Reprint the listing. Every line must match the original exactly.

[Start of section]

Lemma sync_creates_distinct_unmatched_witness :
  let env := Sample.env (fun _ => true) in
  let created :=
    synthesizeFrom env 0 (missingProducts Sample.chipsSales Sample.catalog) in
  NoDup (map catalogKey created)
  /\ (forall p, In p created ->
        findMatchingProduct (name p) (category p) Sample.catalog = None)
  /\ length created <= JsMap.size (buildSalesProductMap Sample.chipsSales).
Proof.
  cbv zeta.
  apply (@sync_creates_distinct_unmatched
           (Sample.env (fun _ => true)) Sample.chipsSales Sample.catalog []
           (synthesizeFrom (Sample.env (fun _ => true)) 0
              (missingProducts Sample.chipsSales Sample.catalog))
           (synthesizeFrom (Sample.env (fun _ => true)) 0
              (missingProducts Sample.chipsSales Sample.catalog))
           (generateSyncSummary
              (synthesizeFrom (Sample.env (fun _ => true)) 0
                 (missingProducts Sample.chipsSales Sample.catalog))
              2)).
  vm_compute. reflexivity.
Defined.

(** X9: a second sync finds nothing to do.  After a sync that returned,
    with a catalog that holds the old products and the created ones (in any
    order), every group is matched: nothing is missing, nothing is written
    and the result is an empty list. *)
Theorem sync_twice_creates_nothing
    (env env' : SyncEnv) (registerSales : list RegisterSale)
    (products products' store created store' : list Product)
    (summary : SyncSummary) :
  autoSyncProductsFromSales env registerSales products store
  = (Returned created summary, store') ->
  (forall p, In p products \/ In p created -> In p products') ->
  missingProducts registerSales products' = []
  /\ exists summary',
       autoSyncProductsFromSales env' registerSales products' store'
       = (Returned [] summary', store').
Proof.
  intros Hsync Hincl. apply autoSync_returned in Hsync as [Hcreated _].
  assert (Hnone : missingProducts registerSales products' = []).
  { apply missingProducts_matched. intros [k d] Hin. cbn [snd].
    destruct (findMatchingProduct (sd_name d) (sd_category d) products)
      as [m|] eqn:E.
    - apply match_found_in_superset with (products := products);
        [intros p Hp; apply Hincl; now left | congruence].
    - assert (Hmiss : In (k, d) (missingProducts registerSales products)).
      { apply filter_In. split; [assumption|]. cbn [snd]. now rewrite E. }
      apply In_nth_error in Hmiss as [i Hi].
      pose proof (synthesizeFrom_nth env _ 0 _ Hi) as Hp.
      rewrite <- Hcreated in Hp. apply nth_error_In in Hp. cbn [snd] in Hp.
      apply findMatchingProduct_found with (p := synthesize env (0 + i) d).
      + apply Hincl. now right.
      + left. unfold exactMatch. cbn [synthesize name category].
        now rewrite !JsStringFacts.eqb_refl. }
  split; [exact Hnone|].
  unfold autoSyncProductsFromSales. rewrite Hnone.
  destruct registerSales; eauto.
Qed.

Lemma sync_twice_creates_nothing_witness :
  let env := Sample.env (fun _ => true) in
  let created :=
    synthesizeFrom env 0 (missingProducts Sample.chipsSales Sample.catalog) in
  missingProducts Sample.chipsSales (created ++ Sample.catalog) = []
  /\ exists summary',
       autoSyncProductsFromSales (Sample.env (fun _ => false))
         Sample.chipsSales (created ++ Sample.catalog) created
       = (Returned [] summary', created).
Proof.
  cbv zeta.
  apply (@sync_twice_creates_nothing
           (Sample.env (fun _ => true)) (Sample.env (fun _ => false))
           Sample.chipsSales Sample.catalog
           (synthesizeFrom (Sample.env (fun _ => true)) 0
              (missingProducts Sample.chipsSales Sample.catalog)
            ++ Sample.catalog)
           []
           (synthesizeFrom (Sample.env (fun _ => true)) 0
              (missingProducts Sample.chipsSales Sample.catalog))
           (synthesizeFrom (Sample.env (fun _ => true)) 0
              (missingProducts Sample.chipsSales Sample.catalog))
           (generateSyncSummary
              (synthesizeFrom (Sample.env (fun _ => true)) 0
                 (missingProducts Sample.chipsSales Sample.catalog))
              2)).
  - vm_compute. reflexivity.
  - intros p [Hp|Hp]; apply in_or_app; [now right | now left].
Defined.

[End of section]

REPLY:
Lemma sync_creates_distinct_unmatched_witness :
  let env := Sample.env (fun _ => true) in
  let created :=
    synthesizeFrom env 0 (missingProducts Sample.chipsSales Sample.catalog) in
  NoDup (map catalogKey created)
  /\ (forall p, In p created ->
        findMatchingProduct (name p) (category p) Sample.catalog = None)
  /\ length created <= JsMap.size (buildSalesProductMap Sample.chipsSales).
Proof.
  cbv zeta.
  apply (@sync_creates_distinct_unmatched
           (Sample.env (fun _ => true)) Sample.chipsSales Sample.catalog []
           (synthesizeFrom (Sample.env (fun _ => true)) 0
              (missingProducts Sample.chipsSales Sample.catalog))
           (synthesizeFrom (Sample.env (fun _ => true)) 0
              (missingProducts Sample.chipsSales Sample.catalog))
           (generateSyncSummary
              (synthesizeFrom (Sample.env (fun _ => true)) 0
                 (missingProducts Sample.chipsSales Sample.catalog))
              2)).
  vm_compute. reflexivity.
Defined.

(** X9: a second sync finds nothing to do.  After a sync that returned,
    with a catalog that holds the old products and the created ones (in any
    order), every group is matched: nothing is missing, nothing is written
    and the result is an empty list. *)
Theorem sync_twice_creates_nothing
    (env env' : SyncEnv) (registerSales : list RegisterSale)
    (products products' store created store' : list Product)
    (summary : SyncSummary) :
  autoSyncProductsFromSales env registerSales products store
  = (Returned created summary, store') ->
  (forall p, In p products \/ In p created -> In p products') ->
  missingProducts registerSales products' = []
  /\ exists summary',
       autoSyncProductsFromSales env' registerSales products' store'
       = (Returned [] summary', store').
Proof.
  intros Hsync Hincl. apply autoSync_returned in Hsync as [Hcreated _].
  assert (Hnone : missingProducts registerSales products' = []).
  { apply missingProducts_matched. intros [k d] Hin. cbn [snd].
    destruct (findMatchingProduct (sd_name d) (sd_category d) products)
      as [m|] eqn:E.
    - apply match_found_in_superset with (products := products);
        [intros p Hp; apply Hincl; now left | congruence].
    - assert (Hmiss : In (k, d) (missingProducts registerSales products)).
      { apply filter_In. split; [assumption|]. cbn [snd]. now rewrite E. }
      apply In_nth_error in Hmiss as [i Hi].
      pose proof (synthesizeFrom_nth env _ 0 _ Hi) as Hp.
      rewrite <- Hcreated in Hp. apply nth_error_In in Hp. cbn [snd] in Hp.
      apply findMatchingProduct_found with (p := synthesize env (0 + i) d).
      + apply Hincl. now right.
      + left. unfold exactMatch. cbn [synthesize name category].
        now rewrite !JsStringFacts.eqb_refl. }
  split; [exact Hnone|].
  unfold autoSyncProductsFromSales. rewrite Hnone.
  destruct registerSales; eauto.
Qed.

Lemma sync_twice_creates_nothing_witness :
  let env := Sample.env (fun _ => true) in
  let created :=
    synthesizeFrom env 0 (missingProducts Sample.chipsSales Sample.catalog) in
  missingProducts Sample.chipsSales (created ++ Sample.catalog) = []
  /\ exists summary',
       autoSyncProductsFromSales (Sample.env (fun _ => false))
         Sample.chipsSales (created ++ Sample.catalog) created
       = (Returned [] summary', created).
Proof.
  cbv zeta.
  apply (@sync_twice_creates_nothing
           (Sample.env (fun _ => true)) (Sample.env (fun _ => false))
           Sample.chipsSales Sample.catalog
           (synthesizeFrom (Sample.env (fun _ => true)) 0
              (missingProducts Sample.chipsSales Sample.catalog)
            ++ Sample.catalog)
           []
           (synthesizeFrom (Sample.env (fun _ => true)) 0
              (missingProducts Sample.chipsSales Sample.catalog))
           (synthesizeFrom (Sample.env (fun _ => true)) 0
              (missingProducts Sample.chipsSales Sample.catalog))
           (generateSyncSummary
              (synthesizeFrom (Sample.env (fun _ => true)) 0
                 (missingProducts Sample.chipsSales Sample.catalog))
              2)).
  - vm_compute. reflexivity.
  - intros p [Hp|Hp]; apply in_or_app; [now right | now left].
Defined.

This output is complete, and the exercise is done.